Chief Executive Officer Al Walker signed off on what he called the biggest ever foreign investment in Africa. Anadarko sees potential for Mozambique to become one of the largest LNG suppliers in the world, and the project -- expected to export the fuel to countries in Asia and Europe -- will play a big part. It will be funded with $11 billion of equity and $14 billion of debt.


“Over time this project will double this country’s GDP,” Walker said at the signing ceremony in Maputo with Mozambique President Filipe Nyusi.

It’s taken the American company almost a decade to green-light the development after discovering gas in Mozambican waters in 2010. The country had to draft new regulations for its nascent oil and gas industry, even as uncertain global demand for LNG slowed plans. The government expects $95 billion of revenue over 25 years from this project and others led by Exxon Mobil Corp. and Eni SpA.

“It is the start of a new era for Mozambique,” said Darias Jonker, a London-based director at consultants Eurasia Group Ltd. The size of these projects “will bring tens of billions of dollars of investment” and revenue to the government, he said.

Developing the hydrocarbon resources is crucial for the southern African nation, which has struggled to service its debt in the past. Nyusi could use Anadarko’s planned investment in the project, called Mozambique LNG, to showcase his achievements ahead of elections in October, and hope to compensate for problems with borrowings, according to Jonker.

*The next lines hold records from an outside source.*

(** The empty string as the response's text is falsy too. *)
Lemma generateEmpenhoDescription_empty_text (f : File) (filePart : InlineData) :
  fileToGenerativePart host f = Fulfilled filePart ->
  generateContent host (request filePart) = Fulfilled {| text := Some [] |} ->
  generateEmpenhoDescription host f = ([], Fulfilled (normalizeOutput [])).
Proof.
  intros Hread Hcall.
  unfold generateEmpenhoDescription. rewrite Hread. simpl. now rewrite Hcall.
Qed.

End ServiceProperties.

Lemma generateEmpenhoDescription_failure_witness :
  @generateEmpenhoDescription sampleTable
    (failingHost (ErrorObject (js "503 Service Unavailable"))) pngFile
  = ([ErrorObject (js "503 Service Unavailable")], Rejected (ErrorObject failureMessage)).
Proof.
  apply (@generateEmpenhoDescription_failure sampleTable
           (failingHost (ErrorObject (js "503 Service Unavailable"))) pngFile).
  right. eexists. split; reflexivity.
Defined.

Lemma generateEmpenhoDescription_empty_response_witness :
  @generateEmpenhoDescription sampleTable (answeringHost None) pngFile
  = ([], Fulfilled (@normalizeOutput sampleTable []))
  /\ @normalizeOutput sampleTable [] = js "PELA DESPESA EMPENHADA REFERENTE A ".
Proof.
  apply (@generateEmpenhoDescription_empty_response sampleTable (answeringHost None)
           pngFile {| data := Some (js "iVBORw0KGgo="); mimeType := js "image/png" |}).
  - vm_compute. reflexivity.
  - reflexivity.
Defined.

(** ** The session: [handleProcess], [handleReset] and the textarea *)

Section Session.
Context {table : CaseTable} (host : Host).

(** [handleProcess] is its two halves, the second run on the outcome of
    [generateEmpenhoDescription]. *)
Lemma handleProcess_halves (st : AppState) :
  handleProcess host st =
    match handleProcess_begin st, fileData st with
    | Some processing, Some fd =>
        handleProcess_settle (snd (generateEmpenhoDescription host (file fd))) processing
    | _, _ => st
    end.
Proof.
  unfold handleProcess, handleProcess_begin. now destruct (fileData st).
Qed.

Lemma handleProcess_begin_status (st processing : AppState) :
  handleProcess_begin st = Some processing ->
  status processing = PROCESSING
  /\ errorMsg processing = None
  /\ generatedText processing = generatedText st
  /\ fileData processing = fileData st.
Proof.
  unfold handleProcess_begin. destruct (fileData st) eqn:Hfd; [|discriminate].
  intro H. injection H as <-. repeat split; try reflexivity.
  simpl. exact Hfd.
Qed.

(** C5, as the code has it.  When the generation fails, the session stores the
    message of the error (the fall-back message for a value that is not an
    [Error]) and the status ERROR, and leaves the generated text as it was; the
    result section is not rendered in that state. *)
Theorem handleProcess_settle_failure (err : JsValue) (st : AppState) :
  status (handleProcess_settle (Rejected err) st) = ERROR
  /\ errorMsg (handleProcess_settle (Rejected err) st)
     = Some match err with
            | ErrorObject message => message
            | OtherValue _ => unknownErrorMessage
            end
  /\ generatedText (handleProcess_settle (Rejected err) st) = generatedText st
  /\ fileData (handleProcess_settle (Rejected err) st) = fileData st
  /\ resultSectionShown (handleProcess_settle (Rejected err) st) = false.
Proof. repeat split. Qed.

(** The same for the whole handler: a failed generation ends in ERROR with the
    fixed message, and the text of an earlier generation is still there. *)
Lemma handleProcess_failure (st : AppState) (fd : FileData) (e : JsValue) :
  fileData st = Some fd ->
  snd (generateEmpenhoDescription host (file fd)) = Rejected e ->
  status (handleProcess host st) = ERROR
  /\ errorMsg (handleProcess host st) = Some failureMessage
  /\ generatedText (handleProcess host st) = generatedText st.
Proof.
  intros Hfd Hgen. unfold handleProcess. rewrite Hfd, Hgen.
  apply generateEmpenhoDescription_rejection in Hgen. subst e.
  repeat split.
Qed.

Lemma handleProcess_success (st : AppState) (fd : FileData) (t : jsstring) :
  fileData st = Some fd ->
  snd (generateEmpenhoDescription host (file fd)) = Fulfilled t ->
  handleProcess host st
  = st |> setStatus PROCESSING |> setErrorMsg None
       |> setGeneratedText t |> setStatus SUCCESS |> setIsEditing true.
Proof.
  intros Hfd Hgen. unfold handleProcess. now rewrite Hfd, Hgen.
Qed.

(** C8. After [handleReset], whatever the state was: no file, an empty
    generated text, the status IDLE, no error message, edit mode off. *)
Theorem handleReset_clears (st : AppState) :
  fileData (handleReset st) = None
  /\ generatedText (handleReset st) = []
  /\ errorMsg (handleReset st) = None
  /\ status (handleReset st) = IDLE
  /\ isEditing (handleReset st) = false.
Proof. repeat split. Qed.

(** C9. In the state SUCCESS, an edit stores the upper-cased text of the
    textarea and changes nothing else; the text is not normalised again: its
    asterisks stay and no prefix is put before it. *)
Theorem textArea_onChange_upper_only (value : jsstring) (st : AppState) :
  status st = SUCCESS ->
  textArea_onChange value st = setGeneratedText (toUpperCase value) st
  /\ generatedText (textArea_onChange value st) = toUpperCase value
  /\ status (textArea_onChange value st) = SUCCESS
  /\ generatedText (textArea_onChange (js "nota **42**") st) = js "NOTA **42**"
  /\ normalizeOutput (js "nota **42**") = js "PELA DESPESA EMPENHADA REFERENTE A NOTA 42".
Proof.
  intro Hs.
  assert (Hup : toUpperCase (js "nota **42**") = js "NOTA **42**").
  { rewrite toUpperCase_ascii by (vm_compute; reflexivity). vm_compute. reflexivity. }
  repeat split.
  - exact Hs.
  - simpl. exact Hup.
  - unfold normalizeOutput. rewrite Hup. vm_compute. reflexivity.
Qed.

End Session.

Lemma handleReset_same (st1 st2 : AppState) :
  fileInputRef st1 = fileInputRef st2 -> isDragging st1 = isDragging st2 ->
  handleReset st1 = handleReset st2.
Proof.
  intros Href Hdrag. unfold handleReset, clearFileInput. simpl.
  now rewrite Href, Hdrag.
Qed.

(** C5 fails after a first generation that succeeded: a second one that fails
    ends in ERROR with the text of the first still in the state. *)
Lemma handleProcess_keeps_stale_text :
  let succeeded :=
    initialState
    |> processFile (answeringHost None) pngFile
    |> @handleProcess sampleTable (answeringHost (Some (js "material de escritório"))) in
  let failed :=
    succeeded
    |> @handleProcess sampleTable (failingHost (OtherValue (js "network"))) in
  status succeeded = SUCCESS
  /\ generatedText succeeded
     = js "PELA DESPESA EMPENHADA REFERENTE A MATERIAL DE ESCRITÓRIO"
  /\ status failed = ERROR
  /\ errorMsg failed = Some failureMessage
  /\ generatedText failed
     = js "PELA DESPESA EMPENHADA REFERENTE A MATERIAL DE ESCRITÓRIO".
Proof.
  repeat split; vm_compute; reflexivity.
Qed.

Lemma textArea_onChange_upper_only_witness :
  generatedText
    (@textArea_onChange sampleTable (js "pela despesa de **limpeza**")
       (setStatus SUCCESS initialState))
  = js "PELA DESPESA DE **LIMPEZA**".
Proof.
  pose proof (@textArea_onChange_upper_only sampleTable
                (js "pela despesa de **limpeza**")
                (setStatus SUCCESS initialState) eq_refl) as [_ [H _]].
  rewrite H. vm_compute. reflexivity.
Defined.

(** * Further properties of the code *)

(** ** More on [trim] *)

Lemma trimStart_idempotent (s : jsstring) : trimStart (trimStart s) = trimStart s.
Proof.
  induction s as [|c s IH]; [reflexivity|].
  simpl. destruct (isWhiteSpace c) eqn:Hc; [exact IH|].
  simpl. now rewrite Hc.
Qed.

Lemma trimEnd_idempotent (s : jsstring) : trimEnd (trimEnd s) = trimEnd s.
Proof.
  unfold trimEnd. now rewrite rev_involutive, trimStart_idempotent.
Qed.

Lemma trimStart_blank_app (l s : jsstring) :
  isBlank l = true -> trimStart (l ++ s) = trimStart s.
Proof.
  induction l as [|c l IH]; [reflexivity|].
  simpl. intro H. apply andb_true_iff in H. destruct H as [Hc Hl].
  rewrite Hc. now apply IH.
Qed.

Lemma isBlank_rev (s : jsstring) : isBlank (rev s) = isBlank s.
Proof. apply forallb_rev. Qed.

Lemma trimEnd_app_blank (s r : jsstring) :
  isBlank r = true -> trimEnd (s ++ r) = trimEnd s.
Proof.
  intro H. unfold trimEnd. rewrite rev_app_distr.
  rewrite trimStart_blank_app; [reflexivity|]. now rewrite isBlank_rev.
Qed.

(** What [trimStart] leaves does not start with white space, so [trimEnd]
    keeps its first code unit. *)
Lemma trimStart_trimEnd_trimStart (s : jsstring) :
  trimStart (trimEnd (trimStart s)) = trimEnd (trimStart s).
Proof.
  induction s as [|c s IH]; [reflexivity|].
  simpl. destruct (isWhiteSpace c) eqn:Hc; [exact IH|].
  change (c :: s) with ([c] ++ s).
  rewrite trimEnd_app.
  - simpl. now rewrite Hc.
  - unfold trimEnd. simpl. now rewrite Hc.
Qed.

Lemma trim_idempotent (s : jsstring) : trim (trim s) = trim s.
Proof.
  unfold trim. now rewrite trimStart_trimEnd_trimStart, trimEnd_idempotent.
Qed.

Lemma trim_blank_around (l s r : jsstring) :
  isBlank l = true -> isBlank r = true -> trim (l ++ s ++ r) = trim s.
Proof.
  intros Hl Hr. unfold trim.
  rewrite (trimStart_blank_app l _ Hl), trimStart_app.
  destruct (trimStart s) as [|c t] eqn:Hs.
  - rewrite <- (app_nil_r r), (trimStart_blank_app r [] Hr). reflexivity.
  - now apply trimEnd_app_blank.
Qed.

Lemma asciiUpper_whiteSpace (c : N) : isWhiteSpace c = true -> asciiUpper c = c.
Proof.
  intro H. unfold asciiUpper.
  destruct ((0x61 <=? c) && (c <=? 0x7A)) eqn:E; [|reflexivity].
  apply andb_true_iff in E. destruct E as [E1 E2].
  apply N.leb_le in E1, E2.
  unfold isWhiteSpace in H. apply orb_true_iff in H. destruct H as [H | H].
  - simpl in H.
    repeat (apply orb_true_iff in H; destruct H as [H | H];
            [apply N.eqb_eq in H; lia|]).
    discriminate.
  - apply andb_true_iff in H. destruct H as [H _]. apply N.leb_le in H. lia.
Qed.

Lemma map_asciiUpper_blank (s : jsstring) : isBlank s = true -> map asciiUpper s = s.
Proof.
  induction s as [|c s IH]; [reflexivity|].
  simpl. intro H. apply andb_true_iff in H. destruct H as [Hc Hs].
  now rewrite (asciiUpper_whiteSpace c Hc), IH.
Qed.

Lemma isAscii_app (a b : jsstring) : isAscii (a ++ b) = isAscii a && isAscii b.
Proof. apply forallb_app. Qed.

(** ** More on the output normaliser *)

Section NormalizerExtras.
Context {table : CaseTable}.

(** X1. The first [replace] of the source changes nothing in the end: the two
    calls together remove every asterisk, as the second call alone does. *)
Theorem replace_double_asterisk_redundant (s : jsstring) :
  replaceAll (js "*") [] (replaceAll (js "**") [] s) = replaceAll (js "*") [] s
  /\ replaceAll (js "*") [] s = filter (fun c => negb (c =? 0x2A)) s.
Proof.
  split.
  - now rewrite replaceAll_both, replaceAll_asterisk.
  - apply replaceAll_asterisk.
Qed.

(** X2. The output of the normaliser holds no asterisk and does not start
    with white space, whatever the model answered. *)
Theorem normalizeOutput_clean (raw : jsstring) :
  noAsterisk (normalizeOutput raw) = true
  /\ trimStart (normalizeOutput raw) = normalizeOutput raw.
Proof.
  split; [apply normalizeOutput_noAsterisk|].
  destruct (startsWith_split _ _ (normalizeOutput_startsWith raw)) as [rest ->].
  rewrite trimStart_app.
  replace (trimStart requiredPrefix) with requiredPrefix by (vm_compute; reflexivity).
  now vm_compute (requiredPrefix).
Qed.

Mozambique LNG is at the center of a new restructuring deal the government reached with a core group of Eurobond holders last month. While investors will no longer have access to future revenue from the project, the in-principle agreement allows the administration to pay a lower interest rate until after the country’s gas production begins in 2023.

“Both Mozambique’s long-term economic outlook and its ability to reestablish credibility with lenders depend entirely on future gas revenues,” said Anne Fruhauf, vice president at New York-based risk adviser Teneo. Without the investment decision, the situation would look “infinitely bleaker,” she said.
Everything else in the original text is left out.